Open purpleglow opened 2 years ago

purpleglow commented 2 years ago

Say I have generated 3,333 NFTs with random attributes, and I'd like to add 10 that are manually generated. How would I go about doing that, please?

ovrlnd commented 2 years ago

Also wondering about this! Say I've generate 1000 NFTs with random attributes using this program, and I want to generate 1000 more with the different layers but upload 2000 all at once, how would I do that?

alyhandro commented 2 years ago

-If you're only adding 10, could you just take you top 10 rarest and the edit the .JSON manually and replace your corresponding PNG?

-Or could you add your 10 manual NFT using 10 separate 'growEditionSizeTo: 1,' and then do something like this:

{ name: "body manual-1", options: { displayName: "Body" } },

.. so that it selects your manual layers but still gives it the trait of 'body' in the metadata.

I'm yet to try this and don't have much coding experience so it could all be wrong 🐙

Sp33dyFoX commented 2 years ago

I just tried this to test the theory. It worked for me. There are a few steps hopefully it makes sense. I used my file explorer to perform the following tasks:

1.) Make a separate folder with copies of the layers you used to make your build.

2.) Copy the "build" folder from your current build to a clearly labeled new folder for safekeeping.

3.) Go back to the Hashlips "layers" folder and delete the specific layers you don't want to see in your custom NFT or add new ones that you do. You could simply save a hand-made png into your "Background" folder and save a few blank png files in the other layers folders with names describing your artwork as hand-drawn eyes, hand-drawn hat, custom hoodie, etc. You can set your rarity as 1 for each layer. Then you still have properties that show up for your artwork.

4.) Run Hashlips to generate the specific combination you desire complete with an accompanying json file. The json file contains the dna specific to the image you generated.

5.) Move your custom NFT's "build" folder into a safe new folder.

6.) Copy your original "build" folder back into the Hashlips folder.

7.) Rename your custom NFT and accompanying json file as one of the numbers from the randomly generated set in your original "images" and "json" folders. You're going to replace both.

8.) Copy and paste your custom NFT into your "images" folder (it will ask you if you want to replace the existing file with the same name, click Yes. Do the same with your custom NFT's json file in the "json" folder.

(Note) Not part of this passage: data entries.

Definition bcm2835_i2c1_read (fuel : nat) (w : W) (m : mem) (address buf count : Z)
    : option (Z * W * mem) :=
  let w1 := i2c1_setup_xfer w address count in
  let '(old, w2) := bcm2835_read io_base w1 I2C1_C in
  let w3 := bcm2835_write io_base w2 I2C1_C (Z.lor old (Z.lor I2C_C_ST I2C_C_READ)) in
  '(w4, m4, buf4, n4) ← receive_loop fuel w3 m buf 0 count;
  '(w5, m5, buf5, n5) ← receive_fifo fuel w4 m4 buf4 n4 count;
  let '(old, w6) := bcm2835_read io_base w5 I2C1_S in
  let old1 := Z.lor old I2C_S_DONE in
  let w7 := bcm2835_write io_base w6 I2C1_S old1 in
  if negb (Z.land old1 I2C_S_ERR =? 0) then Some (-1, w7, m5)
  else if negb (Z.land old1 I2C_S_CLKT =? 0) then Some (-2, w7, m5)
  else Some (n5, w7, m5).

(** [while (status & TXW)]: [count] is not looked at. *)
Fixpoint send_fifo (fuel : nat) (w : W) (m : mem) (buf bytes_sent : Z) : option (W * Z * Z) :=
  match fuel with
  | O => None
  | S f =>
      let '(status, w1) := bcm2835_read io_base w I2C1_S in
      if negb (Z.land status I2C_S_TXW =? 0) then
        send_fifo f (bcm2835_write io_base w1 I2C1_FIFO (m buf)) m (u32 (buf + 1))
          (s32 (bytes_sent + 1))
      else Some (w1, buf, bytes_sent)
  end.

Fixpoint send_loop (fuel : nat) (w : W) (m : mem) (buf bytes_sent : Z) : option (W * Z * Z) :=
  match fuel with
  | O => None
  | S f =>
      let '(finished, w1) := XFER_DONE w in
      if (finished : bool) then Some (w1, buf, bytes_sent)
      else '(w2, buf2, n2) ← send_fifo fuel w1 m buf bytes_sent; send_loop f w2 m buf2 n2
  end.

Definition bcm2835_i2c1_write (fuel : nat) (w : W) (m : mem) (address buf count : Z)
    : option (Z * W) :=
  let w1 := i2c1_setup_xfer w address count in
  let '(old, w2) := bcm2835_read io_base w1 I2C1_C in
  let w3 := bcm2835_write io_base w2 I2C1_C (Z.lor old I2C_C_ST) in
  '(w4, buf4, n4) ← send_loop fuel w3 m buf 0;
  let '(old, w5) := bcm2835_read io_base w4 I2C1_S in
  let old1 := Z.lor old I2C_S_DONE in
  let w6 := bcm2835_write io_base w5 I2C1_S old1 in
  if negb (Z.land old1 I2C_S_ERR =? 0) then Some (-1, w6)
  else if negb (Z.land old1 I2C_S_CLKT =? 0) then Some (-1, w6)
  else Some (n4, w6).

9.) Now, in theory, you should have the same amount of NFTs and json files in your original "images" and "json" folders including your custom NFT. All of their attributes should show up in your Hashlips Art Engine. You can check this by going to the folders list on the left side of Visual Studio Code with your Hashlips Art Engine and checking to ensure that your custom NFT json file lists the correct attributes displayed in your custom NFT's artwork. The json file is important, without it all you have is a picture.

Hope this helps

swolswolomon commented 2 years ago

If you want to force the background to always be black (as an example), create a new folder called Background2 and place only one trait inside of it. Then inside the layer configurations, add a configuration with a growEditionSizeTo: 1 and set the displayName to 'Background'. If you don't set the display name, then the json data will have a "Background2" trait. Do this for all your manual NFTs, then follow these with a growEditionSizeTo your total collection size. Now your manually created NFTs will always be in the beginning followed by the randomly created versions.